Coins I didn’t buy were the good ones
As I was writing up the results of the Ruth Weinberg estate coins in the GreatCollections.com auction on Page 20, I kept thinking of all the opportunities I have missed…
As I was writing up the results of the Ruth Weinberg estate coins in the GreatCollections.com auction on Page 20, I kept thinking of all the opportunities I have missed in coin collecting.
There is no way to prove the counterfactual that had I purchased X instead of Y, I would have done a whole lot better. I just know I would have.
For my Y purchases are many. What you are probably wondering is what is a Y purchase.
These are the many items I had to have because the crowd was chasing them. I answered the question “why should I purchase them?” with the response that “everybody else was doing so, so they must be good.”
At the same time I paid $15 for a 1968 proof set that quickly became worth $5, I also made the purchase of my first Gem BU Mercury dime. I paid all of $1 for it. Naturally, it was a common date made during World War II. Why didn’t I buy 15 of the Mercury dimes and let the 1968 proof set go hang? Well, I didn’t. The rest of my Mercury dimes are in various circulated grades. I did fine on the increase in the price of bullion, but it is hard to justify a career in numismatics if I am simply going to be satisfied with bullion melt value.
Speaking of melt value, I bought a 100-ounce bar of silver in 1969 for $200. Think of the quality coins I could have acquired with that sum. But I thought I was going to get rich with bullion. Why? The crowd was chasing it.
In some cases, the crowd was right. I have never regretted standing in line at a local bank in 1964 to obtain two Kennedy half dollars on the first day they became available. Nowadays, America’s mothers would probably call the cops upon seeing an unaccompanied eight-year-old child waiting in line at a bank. I am glad I lived in the America that allowed me to do it. John F. Kennedy had been as much my president as he had been for the rest of the people in line.
But in life you learn lessons. I hope I did. I have chased my share of fads, but not all of them. I have made a few very smart purchases and wish I had made more. But the path I followed landed me here at Numismatic News. Would I have done this had I not been so interested in the next hot item? I wonder.

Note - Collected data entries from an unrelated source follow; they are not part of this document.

(** The state a session leaves, from the accepted samples alone. *)
Lemma recalibrate_state (d : DistanceEstimator) (start : Q)
    (ticks : list (Q * Q * bool)) :
  in_window start ticks ->
  calibrationSamples (recalibrate d start ticks) = accepted ticks
  /\ lastSmoothedCm (recalibrate d start ticks) = None
  /\ isCalibrating (recalibrate d start ticks) = false
  /\ localStorage (recalibrate d start ticks)
     = calibrationK (recalibrate d start ticks).
Proof.
  intro Hw. unfold recalibrate.
  destruct (session_samples start ticks
              (startCalibration (resetCalibration d) start))
    as (Hs & Hk & Hl & _); [reflexivity|reflexivity|assumption|].
  cbv zeta in Hs, Hk, Hl. simpl in Hs, Hk, Hl.
  set (d1 := fold_left
               (fun d t => processCalibrationFrame d (fst (fst t))
                             (snd (fst t)) (snd t))
               ticks (startCalibration (resetCalibration d) start)) in *.
  assert (Hsm : lastSmoothedCm d1 = None).
  { subst d1.
    assert (G : forall l d0, lastSmoothedCm d0 = None ->
                lastSmoothedCm
                  (fold_left
                     (fun d t => processCalibrationFrame d (fst (fst t))
                                   (snd (fst t)) (snd t)) l d0) = None).
    { induction l as [|t l IH]; intros d0 H0; simpl; [exact H0|].
      apply IH. unfold processCalibrationFrame, finalizeCalibration.
      destruct (negb (isCalibrating d0)); [exact H0|].
      destruct (_ >? _).
      - cbn [calibrationSamples]. destruct (Nat.ltb _ 10); exact H0.
      - destruct (_ && _); exact H0. }
    apply G. reflexivity. }
  clearbody d1.
  unfold finalizeCalibration. cbn [calibrationSamples].
  destruct (Nat.ltb (length (calibrationSamples d1)) 10); simpl;
    rewrite ?Hs, ?Hsm, ?Hk, ?Hl; repeat split.
Qed.


(** Once a session is over, ticks change nothing. *)
Lemma ticks_after_session (ticks : list (Q * Q * bool)) (d : DistanceEstimator) :
  isCalibrating d = false ->
  fold_left
    (fun d t => processCalibrationFrame d (fst (fst t)) (snd (fst t)) (snd t))
    ticks d = d.
Proof.
  intro H. induction ticks as [|t ticks IH]; simpl; [reflexivity|].
  unfold processCalibrationFrame at 2. rewrite H. simpl. exact IH.
Qed.

Lemma finalizeCalibration_idempotent (d : DistanceEstimator) :
  finalizeCalibration (finalizeCalibration d) = finalizeCalibration d.
Proof.
  unfold finalizeCalibration. cbn [calibrationSamples].
  destruct (Nat.ltb (length (calibrationSamples d)) 10) eqn:E;
    cbn [calibrationSamples calibrationK lastSmoothedCm isCalibrating
         calibrationStartTime localStorage];
    rewrite E; reflexivity.
Qed.

(** What [estimate] changes: the smoothing state, and only on a usable
    frame; what it returns is rounded to one decimal. *)
Lemma estimate_effects (Math_hypot : Q -> Q -> Q) (d : DistanceEstimator)
    (w : Q) (landmarks : option (list Point)) :
  let r := fst (estimate Math_hypot d w landmarks) in
  let d' := snd (estimate Math_hypot d w landmarks) in
  (calibrationK d' = calibrationK d
   /\ localStorage d' = localStorage d
   /\ calibrationSamples d' = calibrationSamples d
   /\ isCalibrating d' = isCalibrating d
   /\ calibrationStartTime d' = calibrationStartTime d)
  /\ (if usable landmarks
      then exists s,
             lastSmoothedCm d' = Some s
             /\ s - 0.05 < estCm r /\ estCm r <= s + 0.05
             /\ exists z, estCm r * 10 == inject_Z z
      else d' = d /\ estCm r = 0 /\ confidence r = 0 /\ bucket r = UNKNOWN
           /\ flags (debug r) = [NO_LANDMARKS]).
Proof.
  cbv zeta. destruct (usable landmarks) eqn:Hu.
  - destruct landmarks as [lms|]; [|discriminate].
    destruct (estimate_usable Math_hypot d w lms Hu)
      as (_ & Hs & Hk & He & _).
    cbv zeta in Hs, Hk, He.
    split.
    + split; [exact Hk|].
      unfold usable in Hu. unfold estimate.
      destruct (Nat.ltb (length lms) 264); [discriminate|].
      repeat split.
    + eexists. split; [exact Hs|]. rewrite He.
      set (s := ema (lastSmoothedCm d) (rawOf Math_hypot d w lms)).
      destruct (Math_round_near (s * 10)) as [H1 H2].
      split; [|split].
      * apply Qlt_shift_div_l; [reflexivity|lra].
      * apply Qle_shift_div_r; [reflexivity|lra].
      * exists (Qfloor (s * 10 + (1 # 2))). unfold Js.Math_round. field.
  - rewrite (estimate_unusable Math_hypot d w landmarks Hu). simpl.
    repeat split.
Qed.

Lemma positive_finalize (d : DistanceEstimator) :
  positive d -> positive (finalizeCalibration d).
Proof.
  intros [Hk Hs]. unfold positive, finalizeCalibration.
  cbn [calibrationSamples].
  destruct (Nat.ltb_spec (length (calibrationSamples d)) 10) as [|Hn];
    cbn [calibrationK calibrationSamples]; split; try assumption.
  assert (Hne : calibrationSamples d <> [])
    by (destruct (calibrationSamples d); [simpl in Hn; lia|discriminate]).
  pose proof (median_positive _ Hne Hs). unfold DEFAULT_TARGET_CM. lra.
Qed.

Lemma reachable_positive (Math_hypot : Q -> Q -> Q) (d : DistanceEstimator) :
  reachable Math_hypot d -> positive d.
Proof.
  induction 1 as [stored|d _ [Hk Hs]|d _ [Hk Hs]|d now _ [Hk Hs]
                  |d now iodPx isStable _ IH|d _ IH|d w lms _ [Hk Hs]].
  - unfold new, loadCalibration, positive. cbn [localStorage].
    destruct stored as [val|]; [|split; [exact I|constructor]].
    destruct (val >? 0) eqn:E; cbn; [|split; [exact I|constructor]].
    split; [apply gtb_true; exact E|constructor].
  - unfold loadCalibration, positive.
    destruct (localStorage d) as [val|]; [|split; assumption].
    destruct (val >? 0) eqn:E; cbn; [|split; assumption].
    split; [apply gtb_true; exact E|assumption].
  - split; [exact I|exact Hs].
  - split; [exact Hk|constructor].
  - unfold processCalibrationFrame.
    destruct (negb (isCalibrating d)); [exact IH|].
    destruct (_ >? _); [apply positive_finalize; exact IH|].
    destruct (iodPx >? 0) eqn:E; [|exact IH].
    destruct isStable; [|exact IH]. cbn [andb].
    destruct IH as [Hk Hs]. split; [exact Hk|]. cbn [calibrationSamples].
    apply Forall_app. split; [exact Hs|].
    constructor; [apply gtb_true; exact E|constructor].
  - apply positive_finalize; exact IH.
  - destruct (estimate_effects Math_hypot d w lms) as ((Ek & _ & Es & _) & _).
    cbv zeta in Ek, Es. unfold positive. rewrite Ek, Es. split; assumption.
Qed.

End SessionFacts.

Module SessionProps.

Import Distance DistanceInv DistanceReach CalibrationFacts EstimateFacts.
Import NumFacts SessionFacts.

If I had been smarter and made more purchases of high-quality items sooner, I might have become a coin dealer as so many of my generation seemed to do. That wouldn’t have been a bad outcome, either.
Perhaps my life has been choices between Doors Number One and Two, but both would have led me to careers in essentially the same numismatic place. That’s a pleasant thought.
Somehow or other I got here, and I am glad I did. Numismatics offers everyone riches far beyond the right purchase.